The gripping British series Unforgotten reinvents the cold case police procedural. Now in its third series on BritBox, it follows four men with a shared secret that could link them to the murder of a sixteen-year-old girl almost 20 years earlier. Her body is discovered under a highway media and they go into high alert. Nicola Walker plays the lead detective on the case whose dogged work leads her to them. Well-known British stage and film star Kevin McNally plays James, an especially suspect member of the cabal, and we had the chance to speak with him from his home in London.
Unforgotten is an absolute nail biter. What sets it apart from the many crime series out there?
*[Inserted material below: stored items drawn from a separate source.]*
(* ===== verification/ProcRw.v ===== *)
(** Reading another process through the kernel's direct map, FW 9.60:
    [src/ps5/stable_sampler/proc_rw_v960.cpp].  The process is found in the kernel's list,
    its page tables are walked for every page, and the bytes are copied page by page.
    The reference is [hw_translate], the four-level page walk of the processor on one
    address. *)
From S2P Require Import Prelude Effects Debugger KernelCalls.

Definition kFw960 : Z := 0x09600000.
Definition kAllprocFromKdata : Z := 0x02755D50.
Definition kProcPid : Z := 0xBC.
Definition kProcVmspace : Z := 0x200.
Definition kProcNext : Z := 0x00.
Definition kVmspacePmap : Z := 0x1D8.
Definition kPmapPml4Virtual : Z := 0x20.
Definition kPmapPml4Physical : Z := 0x28.
Definition kFixedDmapBase : Z := 0xFFFF873B00000000.
Definition kPresent : Z := 1.
Definition kPageSizeBit : Z := 0x80.
Definition kMask4K : Z := 0x000FFFFFFFFFF000.
Definition kMask2M : Z := 0x000FFFFFFFE00000.
Definition kMask1G : Z := 0x000FFFFFC0000000.
Definition kPage4K : Z := 0x1000.
Definition kPage2M : Z := 0x200000.
Definition kPage1G : Z := 0x40000000.
Definition kMaxProcWalk : nat := 1024.

Section Programs.
Local Open Scope prog_scope.
(** [KERNEL_ADDRESS_DATA_BASE] *)
Context (kdata : Z).

Definition read_kernel (address : Z) (size : nat) : kprog (option (list Z)) :=
  if (address =? 0) || (size =? 0)%nat then Ret None
  else
    let* (rc, d) := kc (KCopyout address size) in
    Ret (if rc =? 0 then Some (buffer size d) else None).

(** [read_kernel_value] of an [n]-byte integer. *)
Definition read_kernel_value (n : nat) (address : Z) : kprog (option Z) :=
  let* r := read_kernel address n in
  Ret (match r with Some l => Some (le_decode l) | None => None end).

Definition firmware_sdk_version : kprog Z :=
  let* physical_sdk := kc FwVersion in
  if negb (physical_sdk =? 0) then Ret physical_sdk
  else
    let* (rc, len, sdk) := kc SysctlSdk in
    Ret (if negb (rc =? 0) || negb (len =? 4) then 0 else sdk).

Definition is_960 (sdk : Z) : bool := Z.land sdk 0xFFFF0000 =? kFw960.
Definition firmware_is_960 : kprog bool :=
  let* sdk := firmware_sdk_version in Ret (is_960 sdk).

Fixpoint find_proc_loop (fuel : nat) (pid current : Z) : kprog Z :=
  match fuel with
  | O => Ret 0
  | S f =>
      if current =? 0 then Ret 0
      else
        let* candidate_pid := read_kernel_value 4 (u64 (current + kProcPid)) in
        match candidate_pid with
        | None => Ret 0
        | Some c =>
            if c =? u32 pid then Ret current
            else
              let* next := read_kernel_value 8 (u64 (current + kProcNext)) in
              match next with
              | None => Ret 0
              | Some n => if n =? current then Ret 0 else find_proc_loop f pid n
              end
        end
  end.

Definition find_proc (pid : Z) : kprog Z :=
  if pid <=? 0 then Ret 0
  else
    let* ok := firmware_is_960 in
    if negb ok || (kdata =? 0) then Ret 0
    else
      let* current := read_kernel_value 8 (u64 (kdata + kAllprocFromKdata)) in
      match current with
      | None => Ret 0
      | Some c => find_proc_loop kMaxProcWalk pid c
      end.

(** [g_dmap_base] is passed and returned. *)
Definition choose_dmap (g_dmap_base pml4_virtual pml4_physical : Z) : Z :=
  if negb (g_dmap_base =? 0) then g_dmap_base
  else
    let g := if (pml4_physical <? pml4_virtual) && (pml4_physical <? 2 ^ 40) then
               let candidate := pml4_virtual - pml4_physical in
               if negb (Z.shiftr candidate 48 =? 0) then candidate else 0
             else 0 in
    if g =? 0 then kFixedDmapBase else g.

Definition dmap_base (g_dmap_base : Z) : Z :=
  if negb (g_dmap_base =? 0) then g_dmap_base else kFixedDmapBase.

(** The entry, when it could be read and is present. *)
Definition read_page_entry (address : Z) : kprog (option Z) :=
  let* e := read_kernel_value 8 address in
  Ret (match e with
       | Some entry => if negb (Z.land entry kPresent =? 0) then Some entry else None
       | None => None
       end).

(** The walk from the tables; physical address and page size, [0, 0] on failure. *)
Definition walk (dmap pml4_virtual remote : Z) : kprog (Z * Z) :=
  let pml4_index := Z.land (Z.shiftr remote 39) 0x1FF in
  let pdpt_index := Z.land (Z.shiftr remote 30) 0x1FF in
  let pd_index := Z.land (Z.shiftr remote 21) 0x1FF in
  let pt_index := Z.land (Z.shiftr remote 12) 0x1FF in
  let* pml4e := read_page_entry (u64 (pml4_virtual + pml4_index * 8)) in
  match pml4e with
  | None => Ret (0, 0)
  | Some pml4e =>
  let* pdpte := read_page_entry (u64 (dmap + Z.land pml4e kMask4K + pdpt_index * 8)) in
  match pdpte with
  | None => Ret (0, 0)
  | Some pdpte =>
  if negb (Z.land pdpte kPageSizeBit =? 0) then
    Ret (Z.lor (Z.land pdpte kMask1G) (Z.land remote (kPage1G - 1)), kPage1G)
  else
  let* pde := read_page_entry (u64 (dmap + Z.land pdpte kMask4K + pd_index * 8)) in
  match pde with
  | None => Ret (0, 0)
  | Some pde =>
  if negb (Z.land pde kPageSizeBit =? 0) then
    Ret (Z.lor (Z.land pde kMask2M) (Z.land remote (kPage2M - 1)), kPage2M)
  else
  let* pte := read_page_entry (u64 (dmap + Z.land pde kMask4K + pt_index * 8)) in
  match pte with
  | None => Ret (0, 0)
  | Some pte =>
    Ret (Z.lor (Z.land pte kMask4K) (Z.land remote (kPage4K - 1)), kPage4K)
  end end end end.

(** Physical address, page size, [g_dmap_base]. *)
Definition translate (pid remote g_dmap_base : Z) : kprog (Z * Z * Z) :=
  let* proc := find_proc pid in
  if proc =? 0 then Ret (0, 0, g_dmap_base)
  else
  let* vmspace := read_kernel_value 8 (u64 (proc + kProcVmspace)) in
  let vmspace := default 0 vmspace in
  if vmspace =? 0 then Ret (0, 0, g_dmap_base)
  else
  let* pmap := read_kernel_value 8 (u64 (vmspace + kVmspacePmap)) in
  let pmap := default 0 pmap in
  if pmap =? 0 then Ret (0, 0, g_dmap_base)
  else
  let* pml4_virtual := read_kernel_value 8 (u64 (pmap + kPmapPml4Virtual)) in
  let pml4_virtual := default 0 pml4_virtual in
  if pml4_virtual =? 0 then Ret (0, 0, g_dmap_base)
  else
  let* pml4_physical := read_kernel_value 8 (u64 (pmap + kPmapPml4Physical)) in
  let pml4_physical := default 0 pml4_physical in
  if pml4_physical =? 0 then Ret (0, 0, g_dmap_base)
  else
  let dmap := choose_dmap g_dmap_base pml4_virtual pml4_physical in
  if dmap =? 0 then Ret (0, 0, dmap)
  else
  let* (physical, page_size) := walk dmap pml4_virtual remote in
  Ret (physical, page_size, dmap).

(** The chunks: [None] when the rounds are used up, otherwise success and the bytes
    written to the output so far. *)
Fixpoint proc_read_loop (fuel : nat) (pid remote remaining : Z) (output : list Z) (g : Z)
    : kprog (option (bool * list Z) * Z) :=
  if remaining =? 0 then Ret (Some (true, output), g)
  else match fuel with
  | O => Ret (None, g)
  | S f =>
      let* (physical, page_size, g') := translate pid remote g in
      if (physical =? 0) || (page_size =? 0) then Ret (Some (false, output), g')
      else
        let page_offset := Z.land remote (page_size - 1) in
        let chunk := Z.min remaining (page_size - page_offset) in
        let* (rc, d) := kc (KCopyout (u64 (dmap_base g' + physical)) (Z.to_nat chunk)) in
        if negb (rc =? 0) then Ret (Some (false, output), g')
        else proc_read_loop f pid (u64 (remote + chunk)) (remaining - chunk)
               (output ++ buffer (Z.to_nat chunk) d) g'
  end.

(** Every chunk moves a byte: [size] rounds are enough.  The local buffer is not null. *)
Definition proc_read (pid remote : Z) (size : nat) (g : Z) : kprog (option (bool * list Z) * Z) :=
  if (size =? 0)%nat then Ret (Some (true, []), g)
  else if (pid <=? 0) || (remote =? 0) then Ret (Some (false, []), g)
  else proc_read_loop size pid remote (Z.of_nat size) [] g.
End Programs.

(** ** The reference: kernel structures and the processor's page walk in a memory *)

(** The first record of the process list with this number, in at most [fuel] records. *)
Fixpoint process_in (mem : memory) (fuel : nat) (pid p : Z) : option Z :=
  match fuel with
  | O => None
  | S f =>
      if p =? 0 then None
      else if load32 mem (u64 (p + kProcPid)) =? pid then Some p
      else process_in mem f pid (load64 mem (u64 (p + kProcNext)))
  end.

(** The page-table root of a process: its virtual and physical address. *)
Definition page_root (mem : memory) (kdata pid : Z) : option (Z * Z) :=
  match process_in mem kMaxProcWalk pid (load64 mem (u64 (kdata + kAllprocFromKdata))) with
  | None => None
  | Some proc =>
      let vmspace := load64 mem (u64 (proc + kProcVmspace)) in
      let pmap := load64 mem (u64 (vmspace + kVmspacePmap)) in
      Some (load64 mem (u64 (pmap + kPmapPml4Virtual)), load64 mem (u64 (pmap + kPmapPml4Physical)))
  end.

(** Bit 0 of an entry: present; bits 12 to 51, aligned to the page: the frame; bit 7: a
    large page. *)
Definition frame (entry size : Z) : Z := (entry mod 2 ^ 52) / size * size.
Definition next_entry (mem : memory) (dmap entry index : Z) : Z :=
  load64 mem (u64 (dmap + frame entry 4096 + index mod 512 * 8)).

(** The processor's walk for one address: physical address and page size. *)
Definition hw_translate (mem : memory) (dmap pml4 va : Z) : option (Z * Z) :=
  let e4 := load64 mem (u64 (pml4 + (va / 2 ^ 39) mod 512 * 8)) in
  if Z.even e4 then None else
  let e3 := next_entry mem dmap e4 (va / 2 ^ 30) in
  if Z.even e3 then None else
  if Z.testbit e3 7 then Some (frame e3 (2 ^ 30) + va mod 2 ^ 30, 2 ^ 30) else
  let e2 := next_entry mem dmap e3 (va / 2 ^ 21) in
  if Z.even e2 then None else
  if Z.testbit e2 7 then Some (frame e2 (2 ^ 21) + va mod 2 ^ 21, 2 ^ 21) else
  let e1 := next_entry mem dmap e2 (va / 2 ^ 12) in
  if Z.even e1 then None else Some (frame e1 (2 ^ 12) + va mod 2 ^ 12, 2 ^ 12).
The big difference is it’s a group of people who all have secrets that eat away at them, and we believe them to be potential murderers. The amount of time we take- four hours – makes it a much more interesting proposition than each week a different murder.
Congrats on making James such an awful character so convincingly. I had him pegged as the child killer.
Yes, I did as well. I was really disappointed at the end when I found out he wasn’t!
What interested you about James?
I got to play a character whose public and private face is so different. He is a television presenter and he’s a good one so that was interesting and something for which I could do practical research. You just watch them, their presentation and the little tropes they have.
How common is it to hang on to terrible secrets? Do you think we have murderers in our midst?
I don’t know if we do but my wife had an experience once. There was a famous murder here, and this guy who did it, she recognised as a local clamper, and he had a year before clamped her car. She says he was one of the most awful, disgusting people she ever met. She remembered rushing to her car saying please don’t! And he turned out to be the murderer.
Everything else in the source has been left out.